In the context of a restaurant, choosing one’s food based off the example of your fellow diners doesn’t seem like a big deal. You have a chance to see food you might not be familiar with, plus see how much other diners are enjoying their orders. We probably wouldn’t trust an endorsement from another species though, particularly those with different dietary standards than our own. From this perspective, it’s remarkable that the fringe-lipped bat not only follows the meal suggestions of other bat species, but it learns to mimic their hunting in next to no time at all.
It certainly doesn’t hurt that the fringe-lipped bat (Trachops cirrhosus) has a versatile palate from the start. They’re known to switch up their dietary staples depending on what’s seasonally available, munching on frogs in the rainy season and bugs like katydids when it’s dry. They’re even happy to switch up their hunting techniques depending on the situation, sometimes using echolocation while other times relying on passive observation of the sounds in their environment. If that didn’t give them enough options, they’ve also been found to follow the lead of their fellow fringe-lipped bats, learning to hunt prey a peer had been trained to catch.
Learning to listen like a round-eared cousin
Now the fringe-lipped bats’ observation skills have passed another test, as the bats are also able to learn from the experiences of other species. A white-throated round-eared bat (Lophostoma silvicolum) was first trained to associate an artificial tone with the appearance of a tasty katydid. Once the round-eared bat was reliably responsive to a sound that was apparently rather irritating to humans and bats alike, those bats were placed in an enclosure with a novice fringe-lipped bat. The tone was played for both bats, and as expected, only the round-eared bat knew it was a cue concerning an upcoming meal.
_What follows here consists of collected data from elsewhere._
(** * OSP telegram layer (aoosp): frame codec, exchange driver and
      multi-telegram procedures, embedded from [aoosp_send.cpp] and
      [aoosp_exec.cpp].

    Integers of the C code are modelled as [Z]; a store into a [uint8_t]
    lvalue truncates with [u8].  Pointer parameters are option cells:
    [None] is the null pointer, [Some v] a pointer to an object holding [v];
    a function returns the final content of every cell it may write.
    The SPI transport ([aospi_tx], [aospi_txrx]) and the checksum
    ([aoosp_crc]) live in other translation units; they are the fields of
    the [Platform] class.  The Serial logging of the send functions is
    presentation only and is left out: it never feeds back into results.
    The printers of [aoosp_prt.cpp] and the prints of [aoosp_exec_otpdump]
    are embedded with their buffer and their console. *)

From Stdlib Require Import ZArith List Bool Lia.
From Stdlib Require Import Ascii.
From Stdlib Require String.
Import ListNotations.
Open Scope Z_scope.

(** ** Result codes *)

(** The codes of [aoresult_t] that the telegram layer names, plus
    [aoresult_other] for every further code of the enumeration (such as the
    remaining SPI errors). *)
Inductive aoresult_t : Type :=
| aoresult_ok
| aoresult_outargnull
| aoresult_spi_noclock
| aoresult_osp_arg
| aoresult_osp_addr
| aoresult_osp_preamble
| aoresult_osp_tid
| aoresult_osp_size
| aoresult_osp_psi
| aoresult_osp_crc
| aoresult_sys_id
| aoresult_sys_cabling
| aoresult_dev_noi2cbridge
| aoresult_dev_i2ctimeout
| aoresult_dev_i2cnack
| aoresult_other (code : nat).

Definition is_ok (r : aoresult_t) : bool :=
  match r with aoresult_ok => true | _ => false end.

Definition is_noclock (r : aoresult_t) : bool :=
  match r with aoresult_spi_noclock => true | _ => false end.

(** ** Bit fields *)

Definition u8 (v : Z) : Z := v mod 256.
Definition u16 (v : Z) : Z := v mod 65536.
Definition u32 (v : Z) : Z := v mod 4294967296.

Definition BITS_MASK (n : Z) : Z := Z.shiftl 1 n - 1.
Definition BITS_SLICE (v lo hi : Z) : Z :=
  Z.land (Z.shiftr v lo) (BITS_MASK (hi - lo)).
Definition SIZE2PSI (payloadsize : Z) : Z :=
  if payloadsize <? 8 then payloadsize else 7.

(** C truth value of an integer expression. *)
Definition nonzero (v : Z) : bool := negb (v =? 0).

(** ** Telegrams *)

Definition AOOSP_TELE_MAXSIZE : nat := 12.

Record aoosp_tele_t : Type := mk_tele { data : list Z; size : Z }.

(** The array [data] has [AOOSP_TELE_MAXSIZE] cells, each a byte. *)
Definition tele_wf (t : aoosp_tele_t) : Prop :=
  length (data t) = AOOSP_TELE_MAXSIZE.

Fixpoint list_set (l : list Z) (i : nat) (v : Z) : list Z :=
  match l, i with
  | [], _ => []
  | _ :: l', O => v :: l'
  | x :: l', S i' => x :: list_set l' i' v
  end.

Definition data_at (t : aoosp_tele_t) (i : nat) : Z := nth i (data t) 0.
Definition set_data (t : aoosp_tele_t) (i : nat) (v : Z) : aoosp_tele_t :=
  mk_tele (list_set (data t) i (u8 v)) (size t).
Definition set_size (t : aoosp_tele_t) (n : Z) : aoosp_tele_t :=
  mk_tele (data t) (u8 n).
Arguments data_at t i%_nat.
Arguments set_data t i%_nat v%_Z.

(** The byte range [(data, n)] handed to the checksum or the transport. *)
Definition tele_bytes (t : aoosp_tele_t) (n : Z) : list Z :=
  firstn (Z.to_nat n) (data t).

Definition TELEPSI (tele : aoosp_tele_t) : Z :=
  BITS_SLICE (data_at tele 1) 0 2 * 2 + BITS_SLICE (data_at tele 2) 7 8.

(** A local telegram before anything was stored in it. *)
Definition uninit_tele : aoosp_tele_t := mk_tele (repeat 0 AOOSP_TELE_MAXSIZE) 0.

(** ** Addresses *)

Definition AOOSP_ADDR_BROADCAST : Z := 0x000.
Definition AOOSP_ADDR_UNICASTMIN : Z := 0x001.
Definition AOOSP_ADDR_UNICASTMAX : Z := 0x3EF.
Definition AOOSP_ADDR_GROUP0 : Z := 0x3F0.
Definition AOOSP_ADDR_GROUP14 : Z := 0x3FE.
Definition AOOSP_ADDR_UNINIT : Z := 0x3FF.

Definition AOOSP_ADDR_ISBROADCAST (addr : Z) : bool := addr =? AOOSP_ADDR_BROADCAST.
Definition AOOSP_ADDR_ISUNICAST (addr : Z) : bool :=
  (AOOSP_ADDR_UNICASTMIN <=? addr) && (addr <=? AOOSP_ADDR_UNICASTMAX).
Definition OAOSP_ADDR_ISMULTICAST (addr : Z) : bool :=
  (AOOSP_ADDR_GROUP0 <=? addr) && (addr <=? AOOSP_ADDR_GROUP14).
Definition AOOSP_ADDR_ISOK (addr : Z) : bool :=
  AOOSP_ADDR_ISBROADCAST addr || AOOSP_ADDR_ISUNICAST addr || OAOSP_ADDR_ISMULTICAST addr.

(** ** The platform: checksum and SPI transport *)

(** What the host asked of the bus, oldest first. *)
Inductive spi_event : Type :=
| ev_tx (tx : list Z)
| ev_txrx (tx : list Z) (rxsize : Z)
| ev_dirmux_loop
| ev_dirmux_bidir
| ev_delay_us (us : Z)
| ev_delay_ms (ms : Z).

(** [aoosp_crc] is the checksum of [aoosp_crc.h].  The transport of
    [aospi.h] is deterministic in the history of requests: [aospi_tx_result]
    is the result of transmitting a frame after that history, and
    [aospi_txrx_result] the result of transmit-and-receive together with the
    content of the receive buffer afterwards. *)
Class Platform : Type := {
  aoosp_crc : list Z -> Z;
  aospi_tx_result : list spi_event -> list Z -> aoresult_t;
  aospi_txrx_result : list spi_event -> list Z -> Z -> aoresult_t * list Z
}.

Section Codec.
Context {P : Platform}.

(** *** Telegram 00 RESET *)

Definition aoosp_con_reset (tele : option aoosp_tele_t) (addr : Z)
  : aoresult_t * option aoosp_tele_t :=
  match tele with
  | None => (aoresult_outargnull, tele)
  | Some t =>
    if negb (AOOSP_ADDR_ISOK addr) then (aoresult_osp_addr, tele) else
    let payloadsize := 0 in
    let tid := 0x00 in
    let t := set_size t (payloadsize + 4) in
    let t := set_data t 0 (Z.lor 0xA0 (BITS_SLICE addr 6 10)) in
    let t := set_data t 1 (Z.lor (Z.shiftl (BITS_SLICE addr 0 6) 2) (BITS_SLICE (SIZE2PSI payloadsize) 1 3)) in
    let t := set_data t 2 (Z.lor (Z.shiftl (BITS_SLICE (SIZE2PSI payloadsize) 0 1) 7) tid) in
    let t := set_data t 3 (aoosp_crc (tele_bytes t (size t - 1))) in
    (aoresult_ok, Some t)
  end.

(** *** Telegram 01 CLRERROR *)

Definition aoosp_con_clrerror (tele : option aoosp_tele_t) (addr : Z)
  : aoresult_t * option aoosp_tele_t :=
  match tele with
  | None => (aoresult_outargnull, tele)
  | Some t =>
    if negb (AOOSP_ADDR_ISOK addr) then (aoresult_osp_addr, tele) else
    let payloadsize := 0 in
    let tid := 0x01 in
    let t := set_size t (payloadsize + 4) in
    let t := set_data t 0 (Z.lor 0xA0 (BITS_SLICE addr 6 10)) in
    let t := set_data t 1 (Z.lor (Z.shiftl (BITS_SLICE addr 0 6) 2) (BITS_SLICE (SIZE2PSI payloadsize) 1 3)) in
    let t := set_data t 2 (Z.lor (Z.shiftl (BITS_SLICE (SIZE2PSI payloadsize) 0 1) 7) tid) in
    let t := set_data t 3 (aoosp_crc (tele_bytes t (size t - 1))) in
    (aoresult_ok, Some t)
  end.

(** *** Telegram 02 INITBIDIR *)

(** [respsize] is the out parameter receiving the size of the response
    telegram; it is written after the argument checks. *)
Definition set_respsize (respsize : option Z) (n : Z) : option Z :=
  match respsize with Some _ => Some (u8 n) | None => None end.

Definition aoosp_con_initbidir (tele : option aoosp_tele_t) (addr : Z) (respsize : option Z)
  : aoresult_t * option aoosp_tele_t * option Z :=
  match tele with
  | None => (aoresult_outargnull, tele, respsize)
  | Some t =>
    if negb (AOOSP_ADDR_ISOK addr) then (aoresult_osp_addr, tele, respsize) else
    let payloadsize := 0 in
    let tid := 0x02 in
    let respsize := set_respsize respsize (4 + 2) in
    let t := set_size t (payloadsize + 4) in
    let t := set_data t 0 (Z.lor 0xA0 (BITS_SLICE addr 6 10)) in
    let t := set_data t 1 (Z.lor (Z.shiftl (BITS_SLICE addr 0 6) 2) (BITS_SLICE (SIZE2PSI payloadsize) 1 3)) in
    let t := set_data t 2 (Z.lor (Z.shiftl (BITS_SLICE (SIZE2PSI payloadsize) 0 1) 7) tid) in
    let t := set_data t 3 (aoosp_crc (tele_bytes t (size t - 1))) in
    (aoresult_ok, Some t, respsize)
  end.

Definition aoosp_des_initbidir (tele : option aoosp_tele_t) (last temp stat : option Z)
  : aoresult_t * (option Z * option Z * option Z) :=
  let payloadsize := 2 in
  match tele, last, temp, stat with
  | Some t, Some _, Some _, Some _ =>
    if negb (size t =? 4 + payloadsize) then (aoresult_osp_size, (last, temp, stat)) else
    if negb (TELEPSI t =? SIZE2PSI payloadsize) then (aoresult_osp_psi, (last, temp, stat)) else
    if negb (BITS_SLICE (data_at t 0) 4 8 =? 0xA) then (aoresult_osp_preamble, (last, temp, stat)) else
    if negb (BITS_SLICE (data_at t 2) 0 7 =? 0x02) then (aoresult_osp_tid, (last, temp, stat)) else
    if negb (aoosp_crc (tele_bytes t (size t)) =? 0) then (aoresult_osp_crc, (last, temp, stat)) else
    let last := Some (u16 (Z.lor (Z.shiftl (BITS_SLICE (data_at t 0) 0 4) 6) (BITS_SLICE (data_at t 1) 2 8))) in
    let temp := Some (data_at t 3) in
    let stat := Some (data_at t 4) in
    (aoresult_ok, (last, temp, stat))
  | _, _, _, _ => (aoresult_outargnull, (last, temp, stat))
  end.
The fringe-lipped bat didn’t take long to catch on though. When left without a trained tutor, the bats never suspected that the artificial beeping had anything to do with a possible meal. However, after 20 to 30 demonstrations by a round-eared bat, the fringe-lipped bats clearly learned what the sound meant, and could start hunting katydids themselves.
Advantage in the ecosystem
The bats’ observational skills aren’t the first time one species has learned from another, but the brief training period is impressive. Researchers believe that is should be considered in conservation efforts, since it shows how no species exists in vacuum, and that fringe-lipped bats in particular may start preying on other species’ favorite foods if they can’t find their own. If this kind of behavior can be found in other species, it may help explain some of the success of bats as a whole, as they account for a huge percentage of the worlds’ mammal species.